(* ===== verification/HostExamples.v ===== *)
(** * A host at work

    A robot with two axes, one servo and one motor that is reached over DDS, a policy that echoes
    the positions, and a client: the theorems of the host at concrete requests. *)
From S2P Require Export RuntimeDds.

Module HostExamples.
Import DdsTypes Topics PolicyLoader Policy Rpc RuntimeHost HostFacts RuntimeDds.
Open Scope string_scope.
Open Scope list_scope.
Open Scope Z_scope.

#[local] Instance library_errors : JsonErrors := fun expected _ => "type must be " +:+ expected.

(** ** The robot and the policy *)

Definition drive (name position : string) : DeviceConfig :=
  mkDevice name (mkLink "cia402" "ethercat0") [("alias", "0"); ("position", position); ("safety_group", "leg")].

Definition servo_device (name : string) : DeviceConfig :=
  mkDevice name (mkLink "st3215" "/dev/ttyUSB0") [].

Definition motor_device (name : string) : DeviceConfig :=
  mkDevice name (mkLink "damiao_motor" "can0") [("motor_id", "1")].

Definition axis (name : string) (position : Z) : AxisConfig :=
  mkAxisConfig name 0 position 1 2 3 csp fone fzero fone 20 "leg" fone fone.

Definition servo : St3215ServoProfile :=
  mkServoProfile "grip_s" "grip" (mkSerialPort "/dev/ttyUSB0" 1000000 256%nat 64%nat 5 5 10) 7 7 4095 1000 0 250 "" 250 50.

Definition motor : DamiaoMotorProfile :=
  mkMotorProfile "neck_s" "neck" "can0" socketcan 1 (mkLimits fone fone fone) 100 "".

Definition robot : RobotProfile :=
  mkRobotProfile
    [drive "hip_s" "1"; drive "knee_s" "2"; servo_device "grip_s"; motor_device "neck_s"]
    [drive "hip" "1"; drive "knee" "0x2"; servo_device "grip"; motor_device "neck"]
    [axis "hip_s" 1; axis "knee_s" 2] [servo] [motor]
    (mkDds dds "lab" 0 "" 64 (mkDdsExternal false 0 [])).

Definition registry : list DdsTopicDescriptor :=
  match build_dds_topic_registry robot "lab" with success ds => ds | failure _ => [] end.

Definition binding (name robot_data field : string) : RobotPolicyBinding :=
  mkPolicyBinding name robot_data field None None false (JObject []).

Definition policy_profile : PolicyProfile :=
  mkPolicyProfile "echo" "1" "dummy" (JObject [])
    [binding "i1" "hip_s" "hip_position"; binding "i2" "knee_s" "knee_position"; binding "i3" "grip_s" "grip_state"]
    [binding "o1" "hip" "hip_target"; binding "o2" "knee" "knee_target"; binding "o3" "grip" "grip_target"]
    [] [] TemporalSpec_default [] [] (JObject []).

(** The first drive has reported a position; every other reader returns nothing. *)
Definition report : Published Cia402SensorEvent :=
  {| pb_header := mkHeader 1 "lab" "hip_s" "" 5 1000 0 0;
     pb_event := mkCia402Event (mkStamp 5 1000 0 0) fone fzero fzero 39 8 |}.

Definition silent {S} : nat -> Feed S := fun _ => mkFeed (fun _ => []) None.

(** [write_throws]: the write that fails at each call. *)
Definition world (write_throws : nat -> option nat) : DdsWorld :=
  mkWorld (fun _ => mkFeed (fun k => if Nat.eqb k 0 then [mkSample true report] else []) None)
    silent silent write_throws "DDS error".

Definition link (write_throws : nat -> option nat) : Link :=
  mkDdsLink (DdsRobotIo.construct robot registry) (world write_throws) 0%nat [].

Definition host (write_throws : nat -> option nat) : Host :=
  mkHost policy_profile robot ["hip"; "knee"] (DummyPolicy policy_profile) 1%nat 1%nat
    (Some (link write_throws)) ∅ 0 0 true.

(** The names are those the host derives. *)
Example names_derived : axis_actuator_names robot = success ["hip"; "knee"].
Proof. vm_compute. reflexivity. Qed.

Definition observation (session : string) : MessageEnvelope :=
  mkEnvelope kSchemaVersion "observation_request" "r1" session 3 5 (JObject [("observation", JObject [])]) None.

Definition health : MessageEnvelope :=
  mkEnvelope kSchemaVersion "health_request" "r2" "s1" 4 6 (JObject []) None.

Definition clock (n : Z) : Times := mkTimes 100 101 102 n.

Definition fine : nat -> option nat := fun _ => None.
Definition outcome := handle (observation "s1") (clock 50) (host fine).
Definition after : Host := outcome.1.1.
Definition calls : list event := outcome.1.2.

Definition hip_command : AxisCommand := mkAxisCommand 1 50 fone 1 0.
Definition knee_command : AxisCommand := mkAxisCommand 1 50 fzero 1 0.
Definition grip_command : St3215ServoCommand := mkServoCommand 1 50 fzero true false (replicate 6 0).
Definition neck_command : DamiaoMitCommand := mkMitCommand fzero fzero fzero fzero fzero.

(** The position of the hip comes back as its target. *)
Example echoed :
  calls =
    [ev_read_axes; ev_read_servos; ev_read_motors;
     ev_publish [hip_command; knee_command] [grip_command] 1 50 (returned (success tt));
     ev_publish_motors [neck_command] [false] 1 50 (returned (success tt))].
Proof. vm_compute. reflexivity. Qed.

Definition answer_of_outcome (o : option (Result MessageEnvelope)) : MessageEnvelope :=
  match o with Some (success answer) => answer | _ => protocol_request end.

Lemma triple_eta {A B C} (x : A * B * C) : x = (x.1.1, x.1.2, x.2).
Proof. by destruct x as [[]]. Qed.

Definition reply : MessageEnvelope := answer_of_outcome outcome.2.

Lemma outcome_replied : outcome.2 = Some (success reply).
Proof. vm_compute. reflexivity. Qed.

Lemma outcome_eta : handle (observation "s1") (clock 50) (host fine) = (after, calls, outcome.2).
Proof. unfold after, calls, outcome. apply triple_eta. Qed.

Lemma outcome_is : handle (observation "s1") (clock 50) (host fine) = (after, calls, Some (success reply)).
Proof. rewrite <- outcome_replied. apply outcome_eta. Qed.

Lemma reply_is_action : en_error reply = None.
Proof. vm_compute. reflexivity. Qed.

Lemma host_publication_sound_witness : by_calls (host fine) after calls.
Proof.
  exact (proj1 (host_publication_sound (observation "s1") (clock 50) (host fine) after calls _ outcome_is)).
Defined.

Lemma host_sessions_isolated_witness :
  "s2" <> "s1" /\ rh_sessions after !! "s2" = rh_sessions (host fine) !! "s2".
Proof.
  split; [done|].
  refine (proj1 (host_sessions_isolated (observation "s1") (clock 50) (host fine) after calls _ outcome_is) "s2" _).
  discriminate.
Defined.

Lemma host_in_shape write_throws : in_shape (host write_throws).
Proof.
  split; try (vm_compute; done). intros r [= <-]. apply construct_sound; vm_compute; done.
Qed.

Lemma host_stays_in_arrays_witness : outcome.2 <> None /\ in_shape after.
Proof.
  exact (host_stays_in_arrays (observation "s1") (clock 50) (host fine) after calls outcome.2
    (host_in_shape fine) ltac:(vm_compute; reflexivity) outcome_eta).
Defined.

(** Three requests; the second one does not publish. *)
Definition requests : list (MessageEnvelope * Times) :=
  [(observation "s1", clock 50); (health, clock 60); (observation "s2", clock 40)].
Definition run_result := serve_all (host fine) requests.

Example run_batches : complete_batches run_result.2 = [(1, 50); (2, 51)].
Proof. vm_compute. reflexivity. Qed.

Lemma host_publications_ordered_witness :
  exists times, complete_batches run_result.2 = imap (fun k n => (0 + 1 + Z.of_nat k, n)) times /\
    StronglySorted Z.lt (0 :: times).
Proof.
  destruct (host_publications_ordered (host fine) requests run_result.1 run_result.2
    (surjective_pairing run_result) ltac:(vm_compute; done) ltac:(vm_compute; reflexivity)) as (times & H1 & H2 & _).
  exists times. split; [exact H1|exact H2].
Defined.

(** On the wire: texts are JSON trees. *)
Definition wire := handle_text (host fine) (envelope_object (observation "s1")) (clock 50).

Definition wire_answer : Json := match wire.2 with returned answer => answer | _ => JNull end.

Lemma host_answers_in_protocol_witness :
  exists answer, wire.2 = returned wire_answer /\ answers (observation "s1") answer /\
    (printable (envelope_object answer) = true -> decode_envelope wire_answer = success (canonical_envelope answer)).
Proof.
  assert (wire.2 = returned wire_answer) as Hw by (vm_compute; reflexivity).
  destruct (host_answers_in_protocol (host fine) (envelope_object (observation "s1")) (clock 50)
    wire.1.1 wire.1.2 (returned wire_answer) ltac:(vm_compute; intuition done) ltac:(vm_compute; reflexivity) ltac:(done))
    as (answer & H1 & H2 & H3).
  exists answer. split; [exact Hw|]. split; [exact H3|]. intros Hp. destruct (H2 Hp) as (out & Ho & Hd).
  by rewrite (f_equal (fun o : Outcome Json => match o with returned tree => tree | _ => JNull end) Ho).
Defined.

(** On the daemon's side, when one turn of the worker finds all of it. *)
Definition written_after : list DdsRobotIo.written :=
  match rh_io after with Some l => lk_written l | None => [] end.

Definition daemon : DdsDaemonEndpoint.Impl :=
  DdsDelivery.reached 64 "lab" registry [DdsDaemonEndpoint.c_life true false true].

Definition one_turn : list DdsDaemonEndpoint.call :=
  map DdsDaemonEndpoint.c_access (DdsDaemonEndpoint.turn_accesses daemon (DdsRobotIo.samples_of written_after)).

Lemma one_turn_delivers :
  DdsDelivery.delivered written_after one_turn /\
  DdsDelivery.commits_last (DdsRobotIo.construct robot registry) one_turn = true.
Proof.
  split; [|vm_compute; reflexivity]. split; intros [|[|k]]; try (vm_compute; reflexivity); by destruct k.
Qed.

Lemma request_reaches_daemon_witness :
  exists l' ws output axes servos n, rh_io after = Some l' /\ ws = written_after /\
    batch (host fine) output axes servos 1 n /\
    (finite_commands axes servos (motor_commands (host fine) output) ->
     List.filter DdsRobotIo.for_callback (DdsDaemonEndpoint.calls_run daemon one_turn).2 ≡ₚ
       map (fun name => DdsDaemonEndpoint.out_epoch name 1
              (DdsRobotIo.group_values (DdsRobotIo.construct robot registry) axes 1 n name))
         (DdsRobotIo.commit_names registry) ++
       imap (fun k c => DdsDaemonEndpoint.out_damiao k (DdsRobotIo.motor_value 1 n c))
         (motor_commands (host fine) output) ++
       imap (fun k c => DdsDaemonEndpoint.out_st3215 k (DdsRobotIo.servo_value 1 n c)) servos).
Proof.
  destruct (request_reaches_daemon 64 robot registry [DdsDaemonEndpoint.c_life true false true] (host fine) (link fine)
    (observation "s1") (clock 50) after calls _ ltac:(vm_compute; reflexivity) eq_refl
    ltac:(do 3 eexists; reflexivity) ltac:(vm_compute; done) ltac:(vm_compute; reflexivity)
    outcome_is eq_refl reply_is_action)
    as (l' & ws & output & axes & servos & n & _ & H1 & H2 & H3 & H4).
  assert (ws = written_after) as Hw by (unfold written_after; rewrite H1, H2; reflexivity).
  exists l', ws, output, axes, servos, n. split_and!; [exact H1|exact Hw|exact H3|]. intros Hf.
  destruct one_turn_delivers as [D1 D2]. apply H4; [exact Hf|by rewrite Hw|exact D2].
Defined.

(** What arrives there. *)
Example arrives :
  List.filter DdsRobotIo.for_callback (DdsDaemonEndpoint.calls_run daemon one_turn).2 =
    [DdsDaemonEndpoint.out_epoch "leg" 1 [mkCia402Value fone 0 1 1 50; mkCia402Value fzero 0 1 1 50];
     DdsDaemonEndpoint.out_damiao 0 (mkDamiaoValue false false fzero fzero fzero fzero fzero 1 50);
     DdsDaemonEndpoint.out_st3215 0 (mkSt3215Value fzero true false 1 50)].
Proof. vm_compute. reflexivity. Qed.

(** ** Where the host falls short *)

(** The write of the motors fails, after those of the axes and the servos: the next request
    publishes new commands under the number that the daemon has already seen. *)
Definition motors_fail : nat -> option nat := fun call => if Nat.eqb call 4 then Some 0%nat else None.

Lemma number_published_twice :
  omap (fun e => match e with ev_publish _ _ q n (returned (success tt)) => Some (q, n) | _ => None end)
    (serve_all (host motors_fail) [(observation "s1", clock 50); (observation "s1", clock 60)]).2 =
  [(1, 50); (1, 60)].
Proof. vm_compute. reflexivity. Qed.

(** Thirteen drives: the host opens, and writes past the end of the twelve commands. *)
Definition crowd : list string :=
  ["1"; "2"; "3"; "4"; "5"; "6"; "7"; "8"; "9"; "10"; "11"; "12"; "13"].

Definition crowded_robot : RobotProfile :=
  mkRobotProfile (map (fun p => drive ("s" +:+ p) p) crowd) (map (fun p => drive ("a" +:+ p) p) crowd)
    (imap (fun k p => axis ("s" +:+ p) (Z.of_nat k + 1)) crowd) [] [] (rp_dds robot).

Definition crowded_registry : list DdsTopicDescriptor :=
  match build_dds_topic_registry crowded_robot "lab" with success ds => ds | failure _ => [] end.

Definition crowded_host : Host :=
  mkHost policy_profile crowded_robot (map (fun p => "a" +:+ p) crowd) (DummyPolicy policy_profile) 1%nat 1%nat
    (Some (mkDdsLink (DdsRobotIo.construct crowded_robot crowded_registry)
       (mkWorld silent silent silent fine "DDS error") 0%nat [])) ∅ 0 0 false.

Lemma thirteen_axes_overflow :
  axis_actuator_names crowded_robot = success (rh_names crowded_host) /\
  (open crowded_host).2 = success tt /\
  (handle (observation "s1") (clock 50) (open crowded_host).1).2 = None.
Proof. vm_compute. repeat split. Qed.

(** The profile loader takes a number with blanks around it; the host does not find the drive then. *)
Lemma blank_position_refused :
  parse_unsigned uint16_max " 1" = Some 1 /\ parse_bus_position " 1" = None.
Proof. vm_compute. repeat split. Qed.

End HostExamples.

_ _ _ _ _ _ _

**THE PROBLEM**
Only the lines from the start of the material through the line containing "(** ** The robot and the policy *)" belong in the answer, each copied exactly.

**TASK OUTPUT**
(* ===== verification/HostExamples.v ===== *)
(** * A host at work

    A robot with two axes, one servo and one motor that is reached over DDS, a policy that echoes
    the positions, and a client: the theorems of the host at concrete requests. *)
From S2P Require Export RuntimeDds.

Module HostExamples.
Import DdsTypes Topics PolicyLoader Policy Rpc RuntimeHost HostFacts RuntimeDds.
Open Scope string_scope.
Open Scope list_scope.
Open Scope Z_scope.

#[local] Instance library_errors : JsonErrors := fun expected _ => "type must be " +:+ expected.

(** ** The robot and the policy *)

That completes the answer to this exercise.